• **Data provided**:
----------------------------------------
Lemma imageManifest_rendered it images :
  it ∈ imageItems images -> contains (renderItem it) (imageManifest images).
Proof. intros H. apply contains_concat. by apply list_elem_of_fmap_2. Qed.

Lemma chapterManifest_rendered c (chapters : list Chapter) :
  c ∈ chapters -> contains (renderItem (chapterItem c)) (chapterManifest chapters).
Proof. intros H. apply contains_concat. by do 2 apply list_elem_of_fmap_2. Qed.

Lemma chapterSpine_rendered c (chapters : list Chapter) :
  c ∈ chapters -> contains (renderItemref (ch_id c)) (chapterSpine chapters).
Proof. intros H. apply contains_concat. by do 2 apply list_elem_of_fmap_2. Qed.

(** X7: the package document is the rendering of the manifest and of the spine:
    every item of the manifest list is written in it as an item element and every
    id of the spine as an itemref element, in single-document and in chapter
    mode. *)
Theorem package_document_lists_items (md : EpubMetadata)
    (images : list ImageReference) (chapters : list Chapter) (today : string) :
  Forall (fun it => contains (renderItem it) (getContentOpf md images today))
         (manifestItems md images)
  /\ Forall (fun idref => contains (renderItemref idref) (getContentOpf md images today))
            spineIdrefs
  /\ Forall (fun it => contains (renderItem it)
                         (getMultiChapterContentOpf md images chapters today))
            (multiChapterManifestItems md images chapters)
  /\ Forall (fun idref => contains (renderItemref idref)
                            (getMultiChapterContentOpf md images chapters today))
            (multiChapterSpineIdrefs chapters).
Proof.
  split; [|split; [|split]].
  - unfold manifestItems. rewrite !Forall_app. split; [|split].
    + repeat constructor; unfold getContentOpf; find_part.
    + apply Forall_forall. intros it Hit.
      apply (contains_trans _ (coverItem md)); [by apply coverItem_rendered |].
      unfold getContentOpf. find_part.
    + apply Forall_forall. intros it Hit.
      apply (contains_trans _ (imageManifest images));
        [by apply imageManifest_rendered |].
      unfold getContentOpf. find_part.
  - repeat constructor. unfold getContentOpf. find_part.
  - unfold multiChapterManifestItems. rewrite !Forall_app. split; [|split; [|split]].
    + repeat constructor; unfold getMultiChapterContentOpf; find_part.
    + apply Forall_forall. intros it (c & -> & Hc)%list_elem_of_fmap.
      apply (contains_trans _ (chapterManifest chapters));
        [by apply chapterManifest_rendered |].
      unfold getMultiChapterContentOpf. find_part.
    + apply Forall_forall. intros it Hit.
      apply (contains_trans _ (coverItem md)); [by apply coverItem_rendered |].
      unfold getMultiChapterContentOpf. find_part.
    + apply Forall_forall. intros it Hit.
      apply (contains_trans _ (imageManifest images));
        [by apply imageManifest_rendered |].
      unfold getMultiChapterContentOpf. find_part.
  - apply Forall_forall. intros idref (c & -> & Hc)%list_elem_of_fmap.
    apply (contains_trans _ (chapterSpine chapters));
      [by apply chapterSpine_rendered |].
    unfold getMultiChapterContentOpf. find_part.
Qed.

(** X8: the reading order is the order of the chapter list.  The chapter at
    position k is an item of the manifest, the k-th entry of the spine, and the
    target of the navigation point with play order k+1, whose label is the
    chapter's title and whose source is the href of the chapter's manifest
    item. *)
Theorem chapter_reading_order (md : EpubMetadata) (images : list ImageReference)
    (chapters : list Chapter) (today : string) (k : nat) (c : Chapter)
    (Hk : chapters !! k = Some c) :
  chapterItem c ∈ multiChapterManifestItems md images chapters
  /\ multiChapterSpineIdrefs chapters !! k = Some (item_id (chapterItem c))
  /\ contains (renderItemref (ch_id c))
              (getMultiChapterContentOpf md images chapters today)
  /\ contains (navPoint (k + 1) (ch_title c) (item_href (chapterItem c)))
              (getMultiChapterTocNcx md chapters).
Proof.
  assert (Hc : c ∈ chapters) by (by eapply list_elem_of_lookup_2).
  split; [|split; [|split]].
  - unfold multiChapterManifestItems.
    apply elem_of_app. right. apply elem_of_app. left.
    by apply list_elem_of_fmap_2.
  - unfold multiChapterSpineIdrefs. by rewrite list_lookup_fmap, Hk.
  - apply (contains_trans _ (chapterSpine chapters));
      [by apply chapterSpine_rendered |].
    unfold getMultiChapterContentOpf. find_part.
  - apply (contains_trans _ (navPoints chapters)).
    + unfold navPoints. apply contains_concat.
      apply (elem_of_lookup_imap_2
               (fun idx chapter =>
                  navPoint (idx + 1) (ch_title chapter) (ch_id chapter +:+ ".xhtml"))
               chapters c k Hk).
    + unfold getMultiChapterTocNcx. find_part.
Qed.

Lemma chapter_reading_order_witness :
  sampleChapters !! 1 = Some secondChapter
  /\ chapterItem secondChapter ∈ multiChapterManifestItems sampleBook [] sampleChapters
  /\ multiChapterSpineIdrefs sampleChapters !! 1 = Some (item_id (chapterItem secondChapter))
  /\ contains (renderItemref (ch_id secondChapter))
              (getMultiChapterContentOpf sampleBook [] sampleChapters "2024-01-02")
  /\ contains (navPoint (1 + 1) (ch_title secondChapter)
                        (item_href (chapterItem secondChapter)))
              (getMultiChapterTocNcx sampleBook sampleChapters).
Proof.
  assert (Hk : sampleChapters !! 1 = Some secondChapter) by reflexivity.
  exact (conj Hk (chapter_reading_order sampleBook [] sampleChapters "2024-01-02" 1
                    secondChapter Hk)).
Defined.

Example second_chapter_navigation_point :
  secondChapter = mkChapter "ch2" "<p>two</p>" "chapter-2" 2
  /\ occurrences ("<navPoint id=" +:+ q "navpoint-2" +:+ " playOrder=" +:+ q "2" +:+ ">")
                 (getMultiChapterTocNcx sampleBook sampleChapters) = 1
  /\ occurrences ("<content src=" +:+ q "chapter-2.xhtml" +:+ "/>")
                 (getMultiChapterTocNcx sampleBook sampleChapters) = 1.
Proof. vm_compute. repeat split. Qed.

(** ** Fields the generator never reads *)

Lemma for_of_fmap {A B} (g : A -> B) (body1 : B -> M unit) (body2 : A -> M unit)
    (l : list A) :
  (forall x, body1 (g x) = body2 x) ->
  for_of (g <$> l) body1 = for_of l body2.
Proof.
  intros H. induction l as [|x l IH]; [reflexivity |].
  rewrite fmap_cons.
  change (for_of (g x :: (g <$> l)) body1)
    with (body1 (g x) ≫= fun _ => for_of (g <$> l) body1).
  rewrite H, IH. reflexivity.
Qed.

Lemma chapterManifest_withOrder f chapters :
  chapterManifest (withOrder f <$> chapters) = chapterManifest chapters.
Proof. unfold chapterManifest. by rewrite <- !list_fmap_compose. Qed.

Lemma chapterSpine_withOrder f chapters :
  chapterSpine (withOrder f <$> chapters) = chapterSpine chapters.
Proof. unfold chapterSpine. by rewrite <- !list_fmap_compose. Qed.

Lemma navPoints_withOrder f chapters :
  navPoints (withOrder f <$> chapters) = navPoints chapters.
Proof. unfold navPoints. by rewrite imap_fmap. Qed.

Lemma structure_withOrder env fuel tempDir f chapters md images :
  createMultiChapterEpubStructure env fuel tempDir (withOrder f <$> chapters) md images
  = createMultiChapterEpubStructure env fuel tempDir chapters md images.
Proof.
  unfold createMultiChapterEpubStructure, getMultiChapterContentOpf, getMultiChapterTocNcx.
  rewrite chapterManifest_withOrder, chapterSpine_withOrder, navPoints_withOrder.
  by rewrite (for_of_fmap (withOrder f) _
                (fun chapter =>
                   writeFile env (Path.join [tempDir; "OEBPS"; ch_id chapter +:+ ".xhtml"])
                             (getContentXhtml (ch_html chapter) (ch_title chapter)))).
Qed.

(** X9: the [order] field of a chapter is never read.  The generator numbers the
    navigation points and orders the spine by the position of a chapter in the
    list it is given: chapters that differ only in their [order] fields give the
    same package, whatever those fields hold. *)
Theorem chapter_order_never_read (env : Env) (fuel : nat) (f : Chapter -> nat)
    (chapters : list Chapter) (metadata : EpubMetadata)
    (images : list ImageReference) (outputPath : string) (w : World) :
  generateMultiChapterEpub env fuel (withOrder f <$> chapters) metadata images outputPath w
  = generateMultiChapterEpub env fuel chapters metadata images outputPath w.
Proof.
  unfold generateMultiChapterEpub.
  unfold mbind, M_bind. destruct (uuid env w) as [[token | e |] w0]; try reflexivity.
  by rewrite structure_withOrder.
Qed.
----------------------------------------
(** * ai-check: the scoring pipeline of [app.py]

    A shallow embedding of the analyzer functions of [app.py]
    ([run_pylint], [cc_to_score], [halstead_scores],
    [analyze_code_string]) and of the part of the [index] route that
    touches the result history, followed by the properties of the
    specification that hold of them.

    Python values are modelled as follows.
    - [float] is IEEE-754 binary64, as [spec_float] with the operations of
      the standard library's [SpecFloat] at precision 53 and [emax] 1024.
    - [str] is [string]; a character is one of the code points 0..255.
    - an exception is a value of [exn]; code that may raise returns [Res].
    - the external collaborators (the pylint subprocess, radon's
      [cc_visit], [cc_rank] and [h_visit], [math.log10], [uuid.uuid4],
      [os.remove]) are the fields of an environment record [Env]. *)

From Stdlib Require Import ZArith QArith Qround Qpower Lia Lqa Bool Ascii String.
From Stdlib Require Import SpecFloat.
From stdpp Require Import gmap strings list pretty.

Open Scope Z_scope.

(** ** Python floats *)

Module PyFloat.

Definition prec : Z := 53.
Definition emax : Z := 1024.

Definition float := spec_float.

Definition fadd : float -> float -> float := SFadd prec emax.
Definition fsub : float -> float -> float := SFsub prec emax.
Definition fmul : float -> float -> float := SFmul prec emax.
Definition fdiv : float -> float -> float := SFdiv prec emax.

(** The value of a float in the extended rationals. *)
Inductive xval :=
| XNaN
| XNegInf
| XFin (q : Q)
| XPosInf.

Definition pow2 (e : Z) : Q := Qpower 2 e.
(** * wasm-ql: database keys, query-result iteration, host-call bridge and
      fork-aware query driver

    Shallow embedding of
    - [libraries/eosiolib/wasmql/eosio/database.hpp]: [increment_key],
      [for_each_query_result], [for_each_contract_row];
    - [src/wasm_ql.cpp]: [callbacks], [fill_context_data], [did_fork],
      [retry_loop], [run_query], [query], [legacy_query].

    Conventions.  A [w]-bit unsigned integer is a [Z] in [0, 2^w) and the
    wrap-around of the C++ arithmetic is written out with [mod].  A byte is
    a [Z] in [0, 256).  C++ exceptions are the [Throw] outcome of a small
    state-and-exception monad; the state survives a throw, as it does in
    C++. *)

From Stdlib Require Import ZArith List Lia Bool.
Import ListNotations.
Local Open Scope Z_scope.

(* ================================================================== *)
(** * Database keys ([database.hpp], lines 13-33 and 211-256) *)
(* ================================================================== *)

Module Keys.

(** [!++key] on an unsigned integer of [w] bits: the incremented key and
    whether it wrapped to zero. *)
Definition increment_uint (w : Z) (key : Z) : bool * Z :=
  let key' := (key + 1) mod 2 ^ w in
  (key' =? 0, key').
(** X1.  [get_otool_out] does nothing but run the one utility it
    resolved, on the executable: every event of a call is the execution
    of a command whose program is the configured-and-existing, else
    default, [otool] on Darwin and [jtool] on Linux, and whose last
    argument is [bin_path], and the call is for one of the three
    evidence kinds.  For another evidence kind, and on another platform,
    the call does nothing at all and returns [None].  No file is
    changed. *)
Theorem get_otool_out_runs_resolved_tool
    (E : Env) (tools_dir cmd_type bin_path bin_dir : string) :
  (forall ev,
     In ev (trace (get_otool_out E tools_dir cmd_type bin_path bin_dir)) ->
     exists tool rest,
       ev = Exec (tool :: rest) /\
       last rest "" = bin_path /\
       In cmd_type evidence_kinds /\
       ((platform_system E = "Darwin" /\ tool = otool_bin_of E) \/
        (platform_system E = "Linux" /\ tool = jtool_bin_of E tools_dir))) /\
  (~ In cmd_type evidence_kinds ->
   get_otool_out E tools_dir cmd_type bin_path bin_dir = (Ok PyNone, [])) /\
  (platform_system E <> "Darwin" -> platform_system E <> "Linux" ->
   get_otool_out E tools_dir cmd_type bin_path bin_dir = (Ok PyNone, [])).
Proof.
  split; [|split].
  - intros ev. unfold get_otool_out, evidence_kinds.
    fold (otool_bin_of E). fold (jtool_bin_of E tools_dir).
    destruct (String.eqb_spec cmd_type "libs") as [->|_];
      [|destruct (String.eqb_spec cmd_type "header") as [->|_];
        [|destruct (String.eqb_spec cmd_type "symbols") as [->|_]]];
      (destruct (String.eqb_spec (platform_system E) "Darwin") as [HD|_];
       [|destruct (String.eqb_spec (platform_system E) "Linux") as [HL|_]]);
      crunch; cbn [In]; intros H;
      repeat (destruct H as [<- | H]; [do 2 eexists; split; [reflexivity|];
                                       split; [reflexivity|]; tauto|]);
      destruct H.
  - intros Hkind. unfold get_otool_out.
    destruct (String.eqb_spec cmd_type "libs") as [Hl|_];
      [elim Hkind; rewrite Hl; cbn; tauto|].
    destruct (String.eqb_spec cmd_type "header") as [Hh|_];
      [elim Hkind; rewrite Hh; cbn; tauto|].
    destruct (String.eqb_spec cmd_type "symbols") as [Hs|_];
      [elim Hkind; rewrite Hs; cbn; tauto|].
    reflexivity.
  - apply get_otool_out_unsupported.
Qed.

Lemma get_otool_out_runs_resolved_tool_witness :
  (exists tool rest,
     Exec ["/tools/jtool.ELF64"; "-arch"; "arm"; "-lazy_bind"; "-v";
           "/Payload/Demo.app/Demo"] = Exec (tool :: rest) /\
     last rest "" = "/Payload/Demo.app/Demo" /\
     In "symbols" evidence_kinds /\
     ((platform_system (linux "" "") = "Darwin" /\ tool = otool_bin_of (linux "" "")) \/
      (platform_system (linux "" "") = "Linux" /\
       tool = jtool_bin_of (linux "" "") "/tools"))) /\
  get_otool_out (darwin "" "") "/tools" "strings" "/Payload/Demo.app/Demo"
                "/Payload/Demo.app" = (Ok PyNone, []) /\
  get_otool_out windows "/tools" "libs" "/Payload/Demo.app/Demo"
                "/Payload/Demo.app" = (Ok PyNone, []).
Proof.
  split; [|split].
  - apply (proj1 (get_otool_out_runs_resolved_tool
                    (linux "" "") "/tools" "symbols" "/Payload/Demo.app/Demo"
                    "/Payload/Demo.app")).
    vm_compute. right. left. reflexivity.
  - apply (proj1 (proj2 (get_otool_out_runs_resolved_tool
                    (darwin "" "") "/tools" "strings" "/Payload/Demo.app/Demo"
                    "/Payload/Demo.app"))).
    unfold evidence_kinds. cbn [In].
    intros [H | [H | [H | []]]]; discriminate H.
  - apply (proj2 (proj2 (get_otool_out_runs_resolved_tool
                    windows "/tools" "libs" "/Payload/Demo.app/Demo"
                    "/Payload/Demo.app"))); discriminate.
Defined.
----------------------------------------
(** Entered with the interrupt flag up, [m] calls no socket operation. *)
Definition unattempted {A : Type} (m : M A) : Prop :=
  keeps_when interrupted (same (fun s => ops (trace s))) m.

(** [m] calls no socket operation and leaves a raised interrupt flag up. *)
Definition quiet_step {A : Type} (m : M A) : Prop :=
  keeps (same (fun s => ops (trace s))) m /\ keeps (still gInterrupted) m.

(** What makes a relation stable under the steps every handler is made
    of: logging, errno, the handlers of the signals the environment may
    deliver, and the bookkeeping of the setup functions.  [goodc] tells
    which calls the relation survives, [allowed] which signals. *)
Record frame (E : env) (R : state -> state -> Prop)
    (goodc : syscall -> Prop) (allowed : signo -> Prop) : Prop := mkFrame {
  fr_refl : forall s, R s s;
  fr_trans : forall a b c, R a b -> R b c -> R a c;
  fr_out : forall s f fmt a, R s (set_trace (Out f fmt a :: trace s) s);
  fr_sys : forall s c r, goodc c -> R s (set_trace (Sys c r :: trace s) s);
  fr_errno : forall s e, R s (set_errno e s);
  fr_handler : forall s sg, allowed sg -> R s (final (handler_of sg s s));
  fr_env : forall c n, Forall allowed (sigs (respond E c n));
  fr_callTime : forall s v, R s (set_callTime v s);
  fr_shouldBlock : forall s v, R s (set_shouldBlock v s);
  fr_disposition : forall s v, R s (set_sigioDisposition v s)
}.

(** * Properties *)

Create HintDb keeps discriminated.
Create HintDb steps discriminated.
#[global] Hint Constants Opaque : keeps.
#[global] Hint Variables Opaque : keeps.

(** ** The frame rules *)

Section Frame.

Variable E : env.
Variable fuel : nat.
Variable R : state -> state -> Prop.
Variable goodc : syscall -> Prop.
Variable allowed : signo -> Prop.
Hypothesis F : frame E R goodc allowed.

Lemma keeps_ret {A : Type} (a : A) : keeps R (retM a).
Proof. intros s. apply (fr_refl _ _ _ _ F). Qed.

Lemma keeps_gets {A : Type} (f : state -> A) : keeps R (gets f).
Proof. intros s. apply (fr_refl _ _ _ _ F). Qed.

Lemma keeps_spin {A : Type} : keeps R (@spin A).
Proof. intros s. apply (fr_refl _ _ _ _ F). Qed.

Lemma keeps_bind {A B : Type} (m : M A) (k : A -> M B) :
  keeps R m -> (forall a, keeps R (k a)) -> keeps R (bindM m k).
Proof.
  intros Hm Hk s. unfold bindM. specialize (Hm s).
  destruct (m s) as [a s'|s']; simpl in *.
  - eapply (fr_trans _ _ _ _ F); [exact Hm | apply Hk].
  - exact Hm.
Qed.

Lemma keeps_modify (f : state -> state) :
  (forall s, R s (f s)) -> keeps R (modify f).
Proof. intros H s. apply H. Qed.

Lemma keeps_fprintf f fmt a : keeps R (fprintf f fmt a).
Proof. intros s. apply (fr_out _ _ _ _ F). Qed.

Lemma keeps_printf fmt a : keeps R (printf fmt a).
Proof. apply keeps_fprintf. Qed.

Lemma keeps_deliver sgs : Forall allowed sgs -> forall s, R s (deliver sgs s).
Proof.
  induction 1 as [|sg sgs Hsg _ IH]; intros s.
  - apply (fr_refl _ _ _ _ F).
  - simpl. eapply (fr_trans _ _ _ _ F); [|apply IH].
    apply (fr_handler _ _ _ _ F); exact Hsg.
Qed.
----------------------------------------
• **Exercise brief**:
For the word "unsigned", go through the records and show each line that carries it.

• **Final answer**:
    Conventions.  A [w]-bit unsigned integer is a [Z] in [0, 2^w) and the
(** [!++key] on an unsigned integer of [w] bits: the incremented key and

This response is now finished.